___ Extracted information
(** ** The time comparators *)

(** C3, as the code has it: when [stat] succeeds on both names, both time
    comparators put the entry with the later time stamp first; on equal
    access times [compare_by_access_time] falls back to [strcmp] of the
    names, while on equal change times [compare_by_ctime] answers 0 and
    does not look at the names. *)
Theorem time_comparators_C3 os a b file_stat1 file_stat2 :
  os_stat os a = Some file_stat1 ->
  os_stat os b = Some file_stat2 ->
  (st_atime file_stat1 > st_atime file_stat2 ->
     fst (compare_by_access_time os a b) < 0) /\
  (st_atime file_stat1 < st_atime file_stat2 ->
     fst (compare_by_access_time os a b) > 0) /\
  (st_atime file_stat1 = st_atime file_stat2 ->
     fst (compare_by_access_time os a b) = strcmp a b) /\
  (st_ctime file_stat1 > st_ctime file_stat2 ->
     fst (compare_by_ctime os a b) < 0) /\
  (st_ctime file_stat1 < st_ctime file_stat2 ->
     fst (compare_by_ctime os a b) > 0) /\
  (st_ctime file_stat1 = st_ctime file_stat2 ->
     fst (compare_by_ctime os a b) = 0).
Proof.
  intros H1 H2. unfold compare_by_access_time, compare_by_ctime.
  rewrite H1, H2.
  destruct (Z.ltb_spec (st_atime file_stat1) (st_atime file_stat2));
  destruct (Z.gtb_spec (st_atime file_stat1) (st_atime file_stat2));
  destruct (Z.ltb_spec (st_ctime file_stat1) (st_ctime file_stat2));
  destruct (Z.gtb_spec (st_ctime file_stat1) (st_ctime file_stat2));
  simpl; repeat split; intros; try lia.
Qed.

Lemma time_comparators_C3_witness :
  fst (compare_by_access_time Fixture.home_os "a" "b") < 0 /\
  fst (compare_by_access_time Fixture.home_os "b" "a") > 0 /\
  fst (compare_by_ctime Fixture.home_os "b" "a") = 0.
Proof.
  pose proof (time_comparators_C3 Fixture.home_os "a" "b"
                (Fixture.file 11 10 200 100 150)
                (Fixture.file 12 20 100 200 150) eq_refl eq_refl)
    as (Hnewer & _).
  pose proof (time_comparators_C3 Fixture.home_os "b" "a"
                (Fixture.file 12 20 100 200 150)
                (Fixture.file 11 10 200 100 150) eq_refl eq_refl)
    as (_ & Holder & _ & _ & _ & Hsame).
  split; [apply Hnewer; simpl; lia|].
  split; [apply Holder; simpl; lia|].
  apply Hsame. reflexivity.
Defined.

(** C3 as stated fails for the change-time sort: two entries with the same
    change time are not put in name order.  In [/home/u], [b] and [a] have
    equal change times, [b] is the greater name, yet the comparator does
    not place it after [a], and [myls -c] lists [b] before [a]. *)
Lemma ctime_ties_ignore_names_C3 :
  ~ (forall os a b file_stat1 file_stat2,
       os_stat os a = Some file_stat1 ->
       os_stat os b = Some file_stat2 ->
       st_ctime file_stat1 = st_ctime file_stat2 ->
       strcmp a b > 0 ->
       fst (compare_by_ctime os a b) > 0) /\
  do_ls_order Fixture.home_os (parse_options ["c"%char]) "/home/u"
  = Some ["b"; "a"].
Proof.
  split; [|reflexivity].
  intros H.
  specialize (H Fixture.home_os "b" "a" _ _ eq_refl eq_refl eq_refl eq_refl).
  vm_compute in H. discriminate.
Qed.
______
* What to do
Above are the records. Copy the lines beginning at the one that has "(** C3, as the" and ending with the one that has "fst (compare_by_access_time os a b) >", unchanged.

* Reply
(** C3, as the code has it: when [stat] succeeds on both names, both time
    comparators put the entry with the later time stamp first; on equal
    access times [compare_by_access_time] falls back to [strcmp] of the
    names, while on equal change times [compare_by_ctime] answers 0 and
    does not look at the names. *)
Theorem time_comparators_C3 os a b file_stat1 file_stat2 :
  os_stat os a = Some file_stat1 ->
  os_stat os b = Some file_stat2 ->
  (st_atime file_stat1 > st_atime file_stat2 ->
     fst (compare_by_access_time os a b) < 0) /\
  (st_atime file_stat1 < st_atime file_stat2 ->
     fst (compare_by_access_time os a b) > 0) /\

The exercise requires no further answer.